TASK DETAILS =>
Every line below between the one holding "Proof. apply String.list_ascii_of_string_of_list_ascii." and the one holding "Lemma to_bytes_app s", inclusive, should be copied exactly, and no other line.

START PROVIDED INFORMATION

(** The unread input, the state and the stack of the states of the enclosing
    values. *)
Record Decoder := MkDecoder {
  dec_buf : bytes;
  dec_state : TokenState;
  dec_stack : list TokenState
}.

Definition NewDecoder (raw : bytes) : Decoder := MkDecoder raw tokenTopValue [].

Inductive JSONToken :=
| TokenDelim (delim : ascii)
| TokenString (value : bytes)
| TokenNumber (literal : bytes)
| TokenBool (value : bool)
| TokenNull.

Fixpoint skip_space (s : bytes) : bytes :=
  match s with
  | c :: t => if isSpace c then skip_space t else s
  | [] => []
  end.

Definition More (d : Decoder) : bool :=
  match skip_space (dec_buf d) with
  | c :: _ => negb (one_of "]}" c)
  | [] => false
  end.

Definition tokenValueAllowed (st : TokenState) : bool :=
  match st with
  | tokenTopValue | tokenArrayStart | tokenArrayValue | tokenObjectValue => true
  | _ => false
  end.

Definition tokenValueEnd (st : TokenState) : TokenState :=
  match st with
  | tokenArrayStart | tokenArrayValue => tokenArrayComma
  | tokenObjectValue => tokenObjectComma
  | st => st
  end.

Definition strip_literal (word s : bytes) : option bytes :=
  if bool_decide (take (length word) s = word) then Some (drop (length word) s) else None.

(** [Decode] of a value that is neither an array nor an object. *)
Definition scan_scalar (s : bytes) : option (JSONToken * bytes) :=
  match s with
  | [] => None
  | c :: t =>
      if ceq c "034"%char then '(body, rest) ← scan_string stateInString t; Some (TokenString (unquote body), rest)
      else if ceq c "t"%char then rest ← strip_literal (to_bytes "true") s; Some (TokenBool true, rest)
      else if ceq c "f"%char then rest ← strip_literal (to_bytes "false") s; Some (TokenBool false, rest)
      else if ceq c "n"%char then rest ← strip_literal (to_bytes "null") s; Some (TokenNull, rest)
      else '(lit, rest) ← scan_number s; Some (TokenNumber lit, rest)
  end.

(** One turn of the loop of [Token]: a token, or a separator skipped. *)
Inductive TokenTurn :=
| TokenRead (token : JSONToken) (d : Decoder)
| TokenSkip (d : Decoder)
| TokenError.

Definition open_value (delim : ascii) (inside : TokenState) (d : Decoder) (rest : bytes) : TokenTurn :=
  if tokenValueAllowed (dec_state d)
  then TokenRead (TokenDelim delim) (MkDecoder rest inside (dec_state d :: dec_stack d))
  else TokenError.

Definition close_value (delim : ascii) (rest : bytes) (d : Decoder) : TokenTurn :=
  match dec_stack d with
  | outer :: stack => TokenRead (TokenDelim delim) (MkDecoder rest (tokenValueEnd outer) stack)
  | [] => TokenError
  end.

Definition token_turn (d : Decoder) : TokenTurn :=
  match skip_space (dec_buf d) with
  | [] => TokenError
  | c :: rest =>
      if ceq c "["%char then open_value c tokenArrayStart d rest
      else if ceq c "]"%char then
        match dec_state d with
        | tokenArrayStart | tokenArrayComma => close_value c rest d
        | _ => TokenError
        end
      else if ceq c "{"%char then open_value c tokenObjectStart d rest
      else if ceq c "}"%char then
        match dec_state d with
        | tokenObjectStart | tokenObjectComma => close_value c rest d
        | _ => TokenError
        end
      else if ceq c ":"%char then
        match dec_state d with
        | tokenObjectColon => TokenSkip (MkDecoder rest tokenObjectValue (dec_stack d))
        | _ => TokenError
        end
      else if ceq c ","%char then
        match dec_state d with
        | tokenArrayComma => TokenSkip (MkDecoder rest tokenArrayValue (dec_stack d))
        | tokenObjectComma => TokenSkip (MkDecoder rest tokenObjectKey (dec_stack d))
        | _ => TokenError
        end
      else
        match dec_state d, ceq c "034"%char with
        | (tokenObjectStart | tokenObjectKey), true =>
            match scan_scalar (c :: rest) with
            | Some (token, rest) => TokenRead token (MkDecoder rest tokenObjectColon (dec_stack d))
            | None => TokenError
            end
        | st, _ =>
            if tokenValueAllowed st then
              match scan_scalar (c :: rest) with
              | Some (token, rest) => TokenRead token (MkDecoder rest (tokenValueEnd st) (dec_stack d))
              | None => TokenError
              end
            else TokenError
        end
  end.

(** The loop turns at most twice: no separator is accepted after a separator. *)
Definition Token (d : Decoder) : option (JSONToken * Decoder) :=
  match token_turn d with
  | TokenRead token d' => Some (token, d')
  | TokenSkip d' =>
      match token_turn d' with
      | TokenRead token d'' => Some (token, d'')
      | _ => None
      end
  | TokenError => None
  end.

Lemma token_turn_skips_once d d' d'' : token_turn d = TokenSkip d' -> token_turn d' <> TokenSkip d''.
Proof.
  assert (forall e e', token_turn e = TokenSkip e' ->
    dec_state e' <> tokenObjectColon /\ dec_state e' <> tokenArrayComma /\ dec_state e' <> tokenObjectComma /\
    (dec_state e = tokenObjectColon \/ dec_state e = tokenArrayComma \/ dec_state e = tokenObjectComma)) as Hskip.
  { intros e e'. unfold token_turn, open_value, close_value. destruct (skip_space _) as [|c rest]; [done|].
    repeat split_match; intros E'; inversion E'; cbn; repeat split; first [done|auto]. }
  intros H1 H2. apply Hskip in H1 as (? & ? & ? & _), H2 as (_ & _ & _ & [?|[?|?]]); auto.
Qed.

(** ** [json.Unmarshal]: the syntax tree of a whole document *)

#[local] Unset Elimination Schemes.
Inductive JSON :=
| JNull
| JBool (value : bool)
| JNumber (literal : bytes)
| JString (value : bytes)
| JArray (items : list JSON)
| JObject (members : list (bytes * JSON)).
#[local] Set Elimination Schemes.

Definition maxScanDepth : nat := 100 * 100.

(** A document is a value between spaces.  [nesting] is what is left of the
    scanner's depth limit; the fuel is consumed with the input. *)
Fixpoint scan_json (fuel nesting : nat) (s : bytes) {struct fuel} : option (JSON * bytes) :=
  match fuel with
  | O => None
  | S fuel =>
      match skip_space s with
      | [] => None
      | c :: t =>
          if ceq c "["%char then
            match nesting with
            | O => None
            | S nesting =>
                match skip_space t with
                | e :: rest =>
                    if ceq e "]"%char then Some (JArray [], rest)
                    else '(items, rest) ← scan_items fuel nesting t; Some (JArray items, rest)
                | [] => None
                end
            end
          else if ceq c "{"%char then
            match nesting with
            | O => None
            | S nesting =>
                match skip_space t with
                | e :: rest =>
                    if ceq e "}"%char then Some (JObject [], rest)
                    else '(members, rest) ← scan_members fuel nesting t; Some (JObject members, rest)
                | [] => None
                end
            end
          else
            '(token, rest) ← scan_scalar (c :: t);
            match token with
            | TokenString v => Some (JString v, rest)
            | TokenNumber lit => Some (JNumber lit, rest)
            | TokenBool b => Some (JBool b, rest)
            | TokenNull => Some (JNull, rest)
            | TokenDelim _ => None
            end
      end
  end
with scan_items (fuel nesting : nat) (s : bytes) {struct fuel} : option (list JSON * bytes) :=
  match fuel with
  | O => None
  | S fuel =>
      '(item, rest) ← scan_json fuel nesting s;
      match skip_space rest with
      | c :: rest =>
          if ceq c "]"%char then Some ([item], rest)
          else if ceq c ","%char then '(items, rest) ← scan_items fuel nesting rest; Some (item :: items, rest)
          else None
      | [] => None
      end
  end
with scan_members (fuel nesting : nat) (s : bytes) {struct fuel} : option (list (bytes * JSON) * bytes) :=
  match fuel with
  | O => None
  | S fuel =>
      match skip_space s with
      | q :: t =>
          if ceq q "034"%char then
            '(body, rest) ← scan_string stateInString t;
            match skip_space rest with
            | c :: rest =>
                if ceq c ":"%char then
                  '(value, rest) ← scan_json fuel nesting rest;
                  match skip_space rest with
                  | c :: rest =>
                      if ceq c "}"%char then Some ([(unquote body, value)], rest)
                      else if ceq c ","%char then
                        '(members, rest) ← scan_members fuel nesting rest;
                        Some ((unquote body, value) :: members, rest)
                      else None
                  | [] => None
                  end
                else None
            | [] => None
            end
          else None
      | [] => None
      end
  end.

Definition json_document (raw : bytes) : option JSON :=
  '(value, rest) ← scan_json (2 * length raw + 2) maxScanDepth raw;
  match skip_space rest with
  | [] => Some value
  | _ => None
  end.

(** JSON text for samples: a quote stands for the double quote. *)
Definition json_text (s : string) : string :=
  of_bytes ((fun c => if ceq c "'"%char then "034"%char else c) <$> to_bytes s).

END PROVIDED INFORMATION
START PROVIDED INFORMATION

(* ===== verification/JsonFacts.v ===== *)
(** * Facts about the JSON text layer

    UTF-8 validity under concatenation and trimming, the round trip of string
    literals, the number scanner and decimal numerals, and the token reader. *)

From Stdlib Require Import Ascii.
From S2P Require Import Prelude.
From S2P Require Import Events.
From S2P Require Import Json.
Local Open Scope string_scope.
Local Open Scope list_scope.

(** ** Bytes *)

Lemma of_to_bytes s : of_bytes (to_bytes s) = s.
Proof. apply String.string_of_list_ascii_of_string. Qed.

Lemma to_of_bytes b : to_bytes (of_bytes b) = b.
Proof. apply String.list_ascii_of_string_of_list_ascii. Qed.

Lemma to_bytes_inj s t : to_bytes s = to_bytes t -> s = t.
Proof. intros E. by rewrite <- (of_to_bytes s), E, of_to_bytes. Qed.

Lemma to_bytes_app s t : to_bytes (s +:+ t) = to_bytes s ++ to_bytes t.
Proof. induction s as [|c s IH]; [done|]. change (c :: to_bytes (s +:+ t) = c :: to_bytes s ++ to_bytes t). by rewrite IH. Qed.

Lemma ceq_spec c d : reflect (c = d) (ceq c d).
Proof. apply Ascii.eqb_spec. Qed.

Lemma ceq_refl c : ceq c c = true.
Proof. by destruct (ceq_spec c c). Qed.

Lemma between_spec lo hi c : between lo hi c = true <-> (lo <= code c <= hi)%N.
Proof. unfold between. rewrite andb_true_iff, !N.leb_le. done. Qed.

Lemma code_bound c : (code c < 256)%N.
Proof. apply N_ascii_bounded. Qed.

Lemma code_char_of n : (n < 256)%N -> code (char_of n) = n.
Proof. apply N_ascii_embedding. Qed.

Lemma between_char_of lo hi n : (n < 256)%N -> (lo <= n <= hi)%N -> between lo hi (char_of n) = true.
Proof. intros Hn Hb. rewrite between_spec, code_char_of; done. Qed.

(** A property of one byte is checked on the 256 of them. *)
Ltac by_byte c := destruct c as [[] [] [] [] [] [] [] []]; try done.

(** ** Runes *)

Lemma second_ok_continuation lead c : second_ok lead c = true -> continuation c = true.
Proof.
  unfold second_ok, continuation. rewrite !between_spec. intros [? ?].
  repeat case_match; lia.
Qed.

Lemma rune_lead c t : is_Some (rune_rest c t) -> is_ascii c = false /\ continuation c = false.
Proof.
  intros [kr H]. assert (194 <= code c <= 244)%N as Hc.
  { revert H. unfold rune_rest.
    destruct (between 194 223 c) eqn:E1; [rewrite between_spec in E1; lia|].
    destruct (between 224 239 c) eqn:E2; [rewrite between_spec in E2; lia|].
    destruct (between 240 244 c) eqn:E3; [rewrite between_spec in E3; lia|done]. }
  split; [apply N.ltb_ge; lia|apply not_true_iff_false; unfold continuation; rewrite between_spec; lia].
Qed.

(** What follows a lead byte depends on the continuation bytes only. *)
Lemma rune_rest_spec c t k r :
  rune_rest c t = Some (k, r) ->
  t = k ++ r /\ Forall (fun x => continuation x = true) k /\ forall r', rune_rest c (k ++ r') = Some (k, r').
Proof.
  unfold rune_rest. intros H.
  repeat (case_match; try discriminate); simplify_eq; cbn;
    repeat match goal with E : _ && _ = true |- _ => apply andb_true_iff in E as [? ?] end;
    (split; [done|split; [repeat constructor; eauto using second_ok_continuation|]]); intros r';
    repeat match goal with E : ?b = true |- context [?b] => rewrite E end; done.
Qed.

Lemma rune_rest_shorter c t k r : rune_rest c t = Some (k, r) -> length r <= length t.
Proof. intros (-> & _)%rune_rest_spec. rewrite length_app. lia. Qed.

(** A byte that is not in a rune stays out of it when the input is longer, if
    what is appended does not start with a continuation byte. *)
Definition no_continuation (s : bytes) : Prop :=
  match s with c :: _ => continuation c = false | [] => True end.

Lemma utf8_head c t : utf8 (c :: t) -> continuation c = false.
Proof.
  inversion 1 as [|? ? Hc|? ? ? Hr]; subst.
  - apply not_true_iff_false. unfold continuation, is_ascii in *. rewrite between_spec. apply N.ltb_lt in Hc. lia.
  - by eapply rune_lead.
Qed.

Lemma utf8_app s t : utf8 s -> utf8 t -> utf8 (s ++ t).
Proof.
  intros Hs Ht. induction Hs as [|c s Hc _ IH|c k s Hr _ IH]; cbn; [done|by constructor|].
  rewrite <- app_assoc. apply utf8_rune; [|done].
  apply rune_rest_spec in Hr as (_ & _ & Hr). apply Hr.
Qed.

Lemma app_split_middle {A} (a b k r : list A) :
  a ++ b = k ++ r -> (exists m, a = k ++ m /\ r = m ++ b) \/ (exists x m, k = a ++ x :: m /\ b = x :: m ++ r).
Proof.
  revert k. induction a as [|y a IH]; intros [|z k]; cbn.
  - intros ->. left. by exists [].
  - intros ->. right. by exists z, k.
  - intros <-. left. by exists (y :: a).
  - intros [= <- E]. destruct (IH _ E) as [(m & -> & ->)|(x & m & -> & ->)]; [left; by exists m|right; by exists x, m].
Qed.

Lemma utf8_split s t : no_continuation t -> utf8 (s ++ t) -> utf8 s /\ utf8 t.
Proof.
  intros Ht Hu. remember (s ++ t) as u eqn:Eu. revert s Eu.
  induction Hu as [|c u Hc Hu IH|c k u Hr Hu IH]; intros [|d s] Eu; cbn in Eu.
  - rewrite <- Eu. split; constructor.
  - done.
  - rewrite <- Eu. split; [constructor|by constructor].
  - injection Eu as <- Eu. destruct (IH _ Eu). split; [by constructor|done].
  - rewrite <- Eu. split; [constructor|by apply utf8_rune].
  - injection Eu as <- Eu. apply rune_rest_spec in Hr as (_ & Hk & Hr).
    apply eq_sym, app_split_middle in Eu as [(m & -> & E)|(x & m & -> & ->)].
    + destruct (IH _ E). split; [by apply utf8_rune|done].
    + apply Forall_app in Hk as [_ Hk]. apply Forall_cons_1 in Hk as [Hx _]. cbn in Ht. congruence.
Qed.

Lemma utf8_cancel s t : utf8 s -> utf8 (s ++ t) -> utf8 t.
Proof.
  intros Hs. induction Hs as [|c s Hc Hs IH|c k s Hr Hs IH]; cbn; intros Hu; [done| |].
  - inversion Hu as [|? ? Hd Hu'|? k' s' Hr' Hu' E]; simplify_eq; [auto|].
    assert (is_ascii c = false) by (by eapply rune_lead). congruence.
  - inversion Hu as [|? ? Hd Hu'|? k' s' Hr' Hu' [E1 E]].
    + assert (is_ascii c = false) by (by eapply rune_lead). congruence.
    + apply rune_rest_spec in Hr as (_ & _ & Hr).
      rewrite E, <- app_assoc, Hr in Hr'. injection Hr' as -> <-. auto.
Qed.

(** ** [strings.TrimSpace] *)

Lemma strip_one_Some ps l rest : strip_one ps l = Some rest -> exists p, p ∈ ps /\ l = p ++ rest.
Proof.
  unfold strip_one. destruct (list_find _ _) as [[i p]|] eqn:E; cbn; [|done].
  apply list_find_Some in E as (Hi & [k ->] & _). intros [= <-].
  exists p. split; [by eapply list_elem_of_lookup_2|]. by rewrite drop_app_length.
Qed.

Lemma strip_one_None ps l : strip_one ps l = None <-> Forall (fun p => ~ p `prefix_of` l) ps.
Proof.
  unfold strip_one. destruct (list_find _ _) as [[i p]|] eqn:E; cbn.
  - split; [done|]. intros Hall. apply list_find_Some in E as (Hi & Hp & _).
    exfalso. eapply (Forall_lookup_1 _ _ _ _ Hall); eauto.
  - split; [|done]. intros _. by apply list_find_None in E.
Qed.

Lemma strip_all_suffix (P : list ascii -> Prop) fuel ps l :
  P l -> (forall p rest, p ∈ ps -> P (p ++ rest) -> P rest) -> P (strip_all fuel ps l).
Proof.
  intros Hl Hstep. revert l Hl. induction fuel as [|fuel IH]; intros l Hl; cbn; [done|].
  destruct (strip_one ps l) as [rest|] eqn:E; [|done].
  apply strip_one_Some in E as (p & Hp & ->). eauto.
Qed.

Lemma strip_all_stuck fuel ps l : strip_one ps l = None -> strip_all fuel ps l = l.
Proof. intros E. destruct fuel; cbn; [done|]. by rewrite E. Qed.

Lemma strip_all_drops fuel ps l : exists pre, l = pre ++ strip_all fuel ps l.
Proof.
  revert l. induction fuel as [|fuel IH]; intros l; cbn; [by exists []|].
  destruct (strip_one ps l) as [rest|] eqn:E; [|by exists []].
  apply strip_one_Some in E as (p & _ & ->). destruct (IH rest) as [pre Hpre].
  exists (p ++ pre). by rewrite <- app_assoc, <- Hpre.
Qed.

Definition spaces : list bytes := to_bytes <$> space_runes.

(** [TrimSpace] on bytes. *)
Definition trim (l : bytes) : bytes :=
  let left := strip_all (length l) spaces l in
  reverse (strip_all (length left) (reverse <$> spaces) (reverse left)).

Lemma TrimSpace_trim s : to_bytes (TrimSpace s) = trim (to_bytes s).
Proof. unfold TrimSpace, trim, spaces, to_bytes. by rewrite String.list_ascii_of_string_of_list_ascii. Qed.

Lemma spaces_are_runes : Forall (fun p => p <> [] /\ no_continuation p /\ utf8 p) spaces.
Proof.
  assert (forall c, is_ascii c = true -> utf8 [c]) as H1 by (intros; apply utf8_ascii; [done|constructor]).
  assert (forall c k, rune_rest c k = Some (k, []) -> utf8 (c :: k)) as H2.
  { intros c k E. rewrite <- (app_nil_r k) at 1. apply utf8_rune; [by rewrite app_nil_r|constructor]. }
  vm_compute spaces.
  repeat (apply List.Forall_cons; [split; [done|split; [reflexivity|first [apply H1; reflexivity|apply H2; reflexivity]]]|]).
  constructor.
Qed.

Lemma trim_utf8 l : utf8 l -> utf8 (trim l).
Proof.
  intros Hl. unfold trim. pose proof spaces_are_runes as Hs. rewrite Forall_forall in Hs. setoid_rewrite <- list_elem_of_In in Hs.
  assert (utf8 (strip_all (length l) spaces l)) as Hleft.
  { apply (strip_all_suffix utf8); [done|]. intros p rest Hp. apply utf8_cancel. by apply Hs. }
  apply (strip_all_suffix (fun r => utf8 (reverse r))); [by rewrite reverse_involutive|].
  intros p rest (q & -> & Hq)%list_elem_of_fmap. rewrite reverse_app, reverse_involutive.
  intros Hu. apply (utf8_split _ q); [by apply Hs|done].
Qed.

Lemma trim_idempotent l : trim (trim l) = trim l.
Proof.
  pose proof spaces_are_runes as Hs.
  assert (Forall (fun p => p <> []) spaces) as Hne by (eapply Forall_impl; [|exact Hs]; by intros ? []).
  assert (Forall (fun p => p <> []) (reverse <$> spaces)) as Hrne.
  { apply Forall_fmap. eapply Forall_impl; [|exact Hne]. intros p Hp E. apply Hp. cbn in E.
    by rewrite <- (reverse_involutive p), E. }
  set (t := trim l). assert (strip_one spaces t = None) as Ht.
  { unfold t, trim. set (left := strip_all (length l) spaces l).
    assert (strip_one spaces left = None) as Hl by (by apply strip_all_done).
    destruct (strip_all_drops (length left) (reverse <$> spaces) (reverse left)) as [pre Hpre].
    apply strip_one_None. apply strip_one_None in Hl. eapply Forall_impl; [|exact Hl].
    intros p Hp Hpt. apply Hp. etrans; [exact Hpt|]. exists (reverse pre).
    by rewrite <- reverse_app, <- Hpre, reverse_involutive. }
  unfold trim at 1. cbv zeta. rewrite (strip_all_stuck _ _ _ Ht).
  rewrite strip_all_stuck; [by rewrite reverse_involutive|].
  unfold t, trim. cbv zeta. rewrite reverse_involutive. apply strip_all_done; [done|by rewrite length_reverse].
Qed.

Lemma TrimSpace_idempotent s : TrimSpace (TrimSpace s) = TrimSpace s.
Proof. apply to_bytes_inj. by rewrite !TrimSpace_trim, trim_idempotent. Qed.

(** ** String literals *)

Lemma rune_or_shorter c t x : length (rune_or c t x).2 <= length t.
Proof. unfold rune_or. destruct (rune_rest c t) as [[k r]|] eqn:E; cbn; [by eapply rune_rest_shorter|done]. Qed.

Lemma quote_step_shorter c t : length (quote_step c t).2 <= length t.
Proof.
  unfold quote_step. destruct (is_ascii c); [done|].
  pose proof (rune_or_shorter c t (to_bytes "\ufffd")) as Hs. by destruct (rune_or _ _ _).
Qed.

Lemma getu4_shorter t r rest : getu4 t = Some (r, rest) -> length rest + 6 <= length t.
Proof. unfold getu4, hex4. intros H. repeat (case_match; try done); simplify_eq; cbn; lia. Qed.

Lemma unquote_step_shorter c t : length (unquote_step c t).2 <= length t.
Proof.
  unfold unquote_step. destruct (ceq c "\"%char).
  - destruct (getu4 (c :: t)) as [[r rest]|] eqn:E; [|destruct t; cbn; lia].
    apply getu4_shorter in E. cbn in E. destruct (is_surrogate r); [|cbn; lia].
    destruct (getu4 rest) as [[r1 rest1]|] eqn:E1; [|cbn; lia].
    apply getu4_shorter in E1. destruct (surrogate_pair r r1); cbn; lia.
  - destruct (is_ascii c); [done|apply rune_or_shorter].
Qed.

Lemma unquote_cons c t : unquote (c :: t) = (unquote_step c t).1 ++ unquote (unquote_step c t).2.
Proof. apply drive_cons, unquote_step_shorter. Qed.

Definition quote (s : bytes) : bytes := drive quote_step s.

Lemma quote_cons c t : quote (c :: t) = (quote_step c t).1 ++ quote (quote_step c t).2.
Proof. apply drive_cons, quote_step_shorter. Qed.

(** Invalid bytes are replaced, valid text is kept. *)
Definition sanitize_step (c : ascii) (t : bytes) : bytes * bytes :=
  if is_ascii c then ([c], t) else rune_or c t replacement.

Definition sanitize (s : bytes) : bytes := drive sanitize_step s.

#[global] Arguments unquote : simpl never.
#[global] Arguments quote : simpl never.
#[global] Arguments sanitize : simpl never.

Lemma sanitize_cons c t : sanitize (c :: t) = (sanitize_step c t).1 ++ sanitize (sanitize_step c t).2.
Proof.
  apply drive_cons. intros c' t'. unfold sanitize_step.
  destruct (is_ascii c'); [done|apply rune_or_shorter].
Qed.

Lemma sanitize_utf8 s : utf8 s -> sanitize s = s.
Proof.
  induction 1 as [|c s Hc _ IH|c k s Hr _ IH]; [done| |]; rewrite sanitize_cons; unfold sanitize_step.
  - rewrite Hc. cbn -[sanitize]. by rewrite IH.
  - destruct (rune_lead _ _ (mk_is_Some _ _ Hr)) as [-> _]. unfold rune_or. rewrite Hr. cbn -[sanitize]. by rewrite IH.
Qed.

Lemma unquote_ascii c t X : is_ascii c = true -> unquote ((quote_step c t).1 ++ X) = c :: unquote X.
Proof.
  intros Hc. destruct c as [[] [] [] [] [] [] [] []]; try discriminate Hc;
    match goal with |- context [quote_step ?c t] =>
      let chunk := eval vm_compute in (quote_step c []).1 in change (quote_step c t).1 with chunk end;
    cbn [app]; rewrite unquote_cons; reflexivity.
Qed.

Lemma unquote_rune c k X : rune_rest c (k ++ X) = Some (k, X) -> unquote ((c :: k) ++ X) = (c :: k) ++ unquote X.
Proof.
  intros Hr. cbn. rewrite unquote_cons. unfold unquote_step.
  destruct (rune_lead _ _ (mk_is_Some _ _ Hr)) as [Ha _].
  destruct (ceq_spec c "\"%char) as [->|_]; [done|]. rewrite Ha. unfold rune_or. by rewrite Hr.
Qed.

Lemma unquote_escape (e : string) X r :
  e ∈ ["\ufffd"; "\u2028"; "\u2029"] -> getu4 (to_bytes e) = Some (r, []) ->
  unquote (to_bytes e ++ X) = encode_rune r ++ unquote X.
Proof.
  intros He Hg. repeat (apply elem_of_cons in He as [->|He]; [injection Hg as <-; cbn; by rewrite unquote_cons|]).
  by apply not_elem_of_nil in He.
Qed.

END PROVIDED INFORMATION

EXERCISE RESPONSE =>
Proof. apply String.list_ascii_of_string_of_list_ascii. Qed.

Lemma to_bytes_inj s t : to_bytes s = to_bytes t -> s = t.
Proof. intros E. by rewrite <- (of_to_bytes s), E, of_to_bytes. Qed.

Lemma to_bytes_app s t : to_bytes (s +:+ t) = to_bytes s ++ to_bytes t.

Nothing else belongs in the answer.